━━━━━ Source data ━━━━━

(** The constructor [DocumentChunk] applied to the keyword dict [d];
    [None] is a pydantic validation error. *)
Definition validate_chunk (d : list (string * JSON)) : option DocumentChunk :=
  i ← field_str d "id";
  src ← field_str d "source" ≫= source_of_value;
  pid ← field_str d "page_id";
  title ← field_str d "title";
  path ← field_str d "path";
  anchor ← match PyDict.get "anchor" d with
           | Some (JStr s) => Some (Some s)
           | Some JNull | None => Some None
           | _ => None
           end;
  txt ← field_str d "content";
  h ← field_str d "html_content";
  ci ← field_int d "chunk_index";
  tc ← field_int d "total_chunks";
  so ← field_int d "start_offset";
  eo ← field_int d "end_offset";
  md ← match PyDict.get "metadata" d with
       | Some (JObj fields) => Some fields
       | None => Some []
       | _ => None
       end;
  Some {| chunk_id := i; chunk_source := src; chunk_page_id := pid;
          chunk_title := title; chunk_path := path; chunk_anchor := anchor;
          content := txt; html_content := h; chunk_index := ci;
          total_chunks := tc; start_offset := so; end_offset := eo;
          metadata := md |}.

(** [_store_metadata]. *)
Definition _store_metadata (chunks : list DocumentChunk)
    : PyDict.t (DocumentChunk * Z) :=
  fold_left
    (fun d (e : Z * DocumentChunk) =>
       PyDict.set (chunk_id (snd e)) (snd e, fst e) d)
    (enumerate chunks) [].

(** [_save_indices]; writing a [None] FAISS index is an error of the
    FAISS binding. *)
Definition _save_indices (self : State) : Result Files :=
  match faiss_index self with
  | None => Raise (TypeError "write_index")
  | Some vectors =>
      Ok {| faiss_file := Some vectors;
            bm25_file := Some (bm25_index self);
            metadata_file :=
              Some (map (fun kv => (fst kv, (model_dump (fst (snd kv)),
                                             snd (snd kv))))
                      (chunk_metadata self));
            anchor_map_file := Some (anchor_map self) |}
  end.

(** [build_index]: the indexer after the call and the files written. *)
Definition build_index (self : State) (chunks : list DocumentChunk)
    (new_anchor_map : option (PyDict.t Chunker.AnchorEntry))
    : Result (State * Files) :=
  match chunks with
  | [] => Raise (ValueError "No chunks provided for indexing")
  | _ =>
      let am :=
        match new_anchor_map with
        | Some (e :: m) => e :: m
        | _ => anchor_map self
        end in
      let texts := map content chunks in
      let self' :=
        {| faiss_index := Some (map encode texts);
           bm25_index :=
             Some (bm25_okapi
                     (map (fun t => PyStr.split (PyStr.lower t)) texts));
           chunk_metadata := _store_metadata chunks;
           anchor_map := am |} in
      match _save_indices self' with
      | Ok files => Ok (self', files)
      | Raise e => Raise e
      end
  end.

(** The loop of [load_indices] over [metadata.json]. *)
Fixpoint load_metadata (entries : PyDict.t (list (string * JSON) * Z))
    (acc : PyDict.t (DocumentChunk * Z))
    : Result (PyDict.t (DocumentChunk * Z)) :=
  match entries with
  | [] => Ok acc
  | (cid, (chunk_dict, index)) :: rest =>
      match validate_chunk chunk_dict with
      | Some chunk => load_metadata rest (PyDict.set cid (chunk, index) acc)
      | None => Raise (ValidationError "DocumentChunk")
      end
  end.

(** [load_indices]. *)
Definition load_indices (self : State) (files : Files) : Result State :=
  match faiss_file files with
  | None => Raise (FileNotFoundError "FAISS index not found")
  | Some vectors =>
      match bm25_file files with
      | None => Raise (FileNotFoundError "BM25 index not found")
      | Some bm25 =>
          match metadata_file files with
          | None => Raise (FileNotFoundError "Metadata not found")
          | Some entries =>
              match load_metadata entries [] with
              | Raise e => Raise e
              | Ok md =>
                  Ok {| faiss_index := Some vectors;
                        bm25_index := bm25;
                        chunk_metadata := md;
                        anchor_map :=
                          match anchor_map_file files with
                          | Some am => am
                          | None => anchor_map self
                          end |}
              end
          end
      end
  end.

(** The inner loop "Find chunk ID for this index". *)
Definition chunk_id_of_index (self : State) (idx : Z) : option string :=
  option_map fst
    (List.find (fun kv => snd (snd kv) =? idx) (chunk_metadata self)).

(** The loop "Convert to chunk IDs" of [_faiss_search], over
    [zip(scores[0], indices[0])]. *)
Definition faiss_chunk_ids (self : State) (hits : list (Score * Z))
    : list (string * Score) :=
  omap (fun e : Score * Z =>
          let '(score, idx) := e in
          if idx <? Z.of_nat (length (chunk_metadata self))
          then option_map (fun cid => (cid, score))
                 (chunk_id_of_index self idx)
          else None)
    hits.

(** [_faiss_search], on the non-[None] index [vectors]. The FAISS binding
    asserts [k > 0] before it searches. *)
Definition _faiss_search (self : State) (vectors : list Vector)
    (query : string) (k : Z) : Result (list (string * Score)) :=
  let query_embedding := encode query in
  if k >? 0
  then Ok (faiss_chunk_ids self (faiss_search vectors query_embedding k))
  else Raise (AssertionError "k > 0").

(** [_bm25_search], on the non-[None] index [bm25]. Sorting the indices
    by [scores[i]] is sorting the enumerated scores by score. *)
Definition _bm25_search (self : State) (bm25 : BM25) (query : string)
    (k : Z) : list (string * Score) :=
  let query_tokens := PyStr.split (PyStr.lower query) in
  let scores := get_scores bm25 query_tokens in
  let top_indices :=
    slice_to k
      (sorted_reverse (fun x y => score_ltb (snd x) (snd y))
         (enumerate scores)) in
  omap (fun e : Z * Score =>
          option_map (fun cid => (cid, snd e))
            (chunk_id_of_index self (fst e)))
    top_indices.

(** [_create_snippet]. *)
Definition _create_snippet (text query : string) (max_length : Z) : string :=
  let query_lower := PyStr.lower query in
  let content_lower := PyStr.lower text in
  let query_pos := PyStr.find query_lower content_lower in
  if query_pos =? -1 then
    if PyStr.len text >? max_length
    then PyStr.slice 0 max_length text +:+ "..."
    else text
  else
    let start_pos := Z.max 0 (query_pos - max_length / 2) in
    let end_pos :=
      Z.min (PyStr.len text) (query_pos + PyStr.len query + max_length / 2) in
    let snippet := PyStr.slice start_pos end_pos text in
    let snippet := if start_pos >? 0 then "..." +:+ snippet else snippet in
    if end_pos <? PyStr.len text then snippet +:+ "..." else snippet.

(** The loop "Convert to SearchResult objects". *)
Definition to_results (self : State) (query : string)
    (top_results : list (string * Q)) : list SearchResult :=
  omap (fun e : string * Q =>
          match PyDict.get (fst e) (chunk_metadata self) with
          | Some (chunk, _) =>
              Some {| sr_id := chunk_id chunk;
                      sr_title := chunk_title chunk;
                      sr_path := chunk_path chunk;
                      sr_snippet := _create_snippet (content chunk) query 200;
                      sr_score := snd e;
                      sr_source := chunk_source chunk;
                      sr_chunk_index := Some (chunk_index chunk) |}
          | None => None
          end)
    top_results.

(** [get_chunk_by_id]. *)
Definition get_chunk_by_id (self : State) (cid : string)
    : option DocumentChunk :=
  option_map fst (PyDict.get cid (chunk_metadata self)).

(** [get_chunk_by_anchor]. *)
Definition get_chunk_by_anchor (self : State) (page_id anchor : string)
    : option DocumentChunk :=
  let anchor_key := page_id +:+ "#" +:+ anchor in
  match PyDict.get anchor_key (anchor_map self) with
  | Some entry => get_chunk_by_id self (Chunker.anchor_chunk_id entry)
  | None => None
  end.

(** [search]. *)
Definition search (self : State) (query : string) (k : Z)
    : Result (list SearchResult) :=
  match faiss_index self, bm25_index self with
  | Some vectors, Some bm25 =>
      match _faiss_search self vectors query (k * 2) with
      | Raise e => Raise e
      | Ok faiss_scores =>
          let bm25_scores := _bm25_search self bm25 query (k * 2) in
          let combined_scores :=
            _reciprocal_rank_fusion set_iter faiss_scores bm25_scores 60 in
          let top_results := slice_to k combined_scores in
          Ok (to_results self query top_results)
      end
  | _, _ => Raise (RuntimeError "Indices not loaded")
  end.

End WithLibraries.

End Indexer.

━━━━━

Go through the entries and copy each line holding the string "rest".

  | (cid, (chunk_dict, index)) :: rest =>
      | Some chunk => load_metadata rest (PyDict.set cid (chunk, index) acc)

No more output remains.